What you should do |
Take each line of the listing that has the string "length" and report it.

Data provided |
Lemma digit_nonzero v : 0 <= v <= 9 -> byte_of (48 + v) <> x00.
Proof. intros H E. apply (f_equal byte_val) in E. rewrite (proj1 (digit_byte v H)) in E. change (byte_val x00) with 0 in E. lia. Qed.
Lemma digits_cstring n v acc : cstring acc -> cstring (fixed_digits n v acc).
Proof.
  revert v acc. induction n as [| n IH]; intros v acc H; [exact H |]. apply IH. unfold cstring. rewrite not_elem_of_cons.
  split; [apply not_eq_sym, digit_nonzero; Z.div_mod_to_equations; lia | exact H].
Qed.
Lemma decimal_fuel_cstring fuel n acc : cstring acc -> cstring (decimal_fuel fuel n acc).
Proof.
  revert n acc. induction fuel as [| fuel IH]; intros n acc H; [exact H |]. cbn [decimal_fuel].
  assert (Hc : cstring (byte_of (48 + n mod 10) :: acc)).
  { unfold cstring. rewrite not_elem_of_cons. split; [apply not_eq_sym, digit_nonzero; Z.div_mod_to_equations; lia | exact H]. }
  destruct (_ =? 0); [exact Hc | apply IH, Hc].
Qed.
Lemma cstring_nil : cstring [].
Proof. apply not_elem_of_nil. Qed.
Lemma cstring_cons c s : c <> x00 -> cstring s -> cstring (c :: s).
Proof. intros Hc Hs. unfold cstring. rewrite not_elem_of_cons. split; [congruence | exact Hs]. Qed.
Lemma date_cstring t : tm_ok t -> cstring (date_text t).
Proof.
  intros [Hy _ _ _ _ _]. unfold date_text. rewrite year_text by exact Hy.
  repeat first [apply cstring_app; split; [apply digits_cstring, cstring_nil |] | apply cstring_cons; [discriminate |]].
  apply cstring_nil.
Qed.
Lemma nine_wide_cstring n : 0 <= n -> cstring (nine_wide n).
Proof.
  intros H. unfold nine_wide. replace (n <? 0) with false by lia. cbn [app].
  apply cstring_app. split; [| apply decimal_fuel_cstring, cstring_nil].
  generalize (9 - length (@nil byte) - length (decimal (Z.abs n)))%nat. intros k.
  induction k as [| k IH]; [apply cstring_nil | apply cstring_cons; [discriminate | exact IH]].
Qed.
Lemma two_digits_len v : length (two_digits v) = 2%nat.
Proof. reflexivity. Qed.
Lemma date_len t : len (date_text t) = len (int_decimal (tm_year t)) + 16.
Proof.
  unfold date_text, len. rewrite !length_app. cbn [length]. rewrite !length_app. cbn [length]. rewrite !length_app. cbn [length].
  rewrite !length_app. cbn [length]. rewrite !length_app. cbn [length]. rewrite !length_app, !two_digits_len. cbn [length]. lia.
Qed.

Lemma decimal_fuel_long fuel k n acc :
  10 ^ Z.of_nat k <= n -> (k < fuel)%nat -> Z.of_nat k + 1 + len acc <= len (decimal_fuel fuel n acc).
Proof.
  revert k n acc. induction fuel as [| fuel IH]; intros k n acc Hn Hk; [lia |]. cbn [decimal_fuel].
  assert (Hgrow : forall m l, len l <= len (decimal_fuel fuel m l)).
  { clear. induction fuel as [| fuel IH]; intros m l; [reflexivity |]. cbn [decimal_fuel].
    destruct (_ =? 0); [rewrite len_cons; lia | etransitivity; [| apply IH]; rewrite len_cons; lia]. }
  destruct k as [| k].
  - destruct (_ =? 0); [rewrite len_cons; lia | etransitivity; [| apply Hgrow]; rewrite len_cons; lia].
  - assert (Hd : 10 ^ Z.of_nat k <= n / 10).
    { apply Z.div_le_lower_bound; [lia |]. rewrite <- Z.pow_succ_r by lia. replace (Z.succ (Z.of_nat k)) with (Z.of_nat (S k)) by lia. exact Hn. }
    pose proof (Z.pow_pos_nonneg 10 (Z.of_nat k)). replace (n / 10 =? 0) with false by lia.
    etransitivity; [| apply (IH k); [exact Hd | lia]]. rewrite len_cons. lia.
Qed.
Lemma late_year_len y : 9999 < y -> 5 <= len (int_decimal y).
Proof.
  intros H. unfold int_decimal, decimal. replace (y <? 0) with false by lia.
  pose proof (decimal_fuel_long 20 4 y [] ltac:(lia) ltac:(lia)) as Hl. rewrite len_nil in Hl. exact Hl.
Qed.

Response area |
  generalize (9 - length (@nil byte) - length (decimal (Z.abs n)))%nat. intros k.
Lemma two_digits_len v : length (two_digits v) = 2%nat.
  unfold date_text, len. rewrite !length_app. cbn [length]. rewrite !length_app. cbn [length]. rewrite !length_app. cbn [length].
  rewrite !length_app. cbn [length]. rewrite !length_app. cbn [length]. rewrite !length_app, !two_digits_len. cbn [length]. lia.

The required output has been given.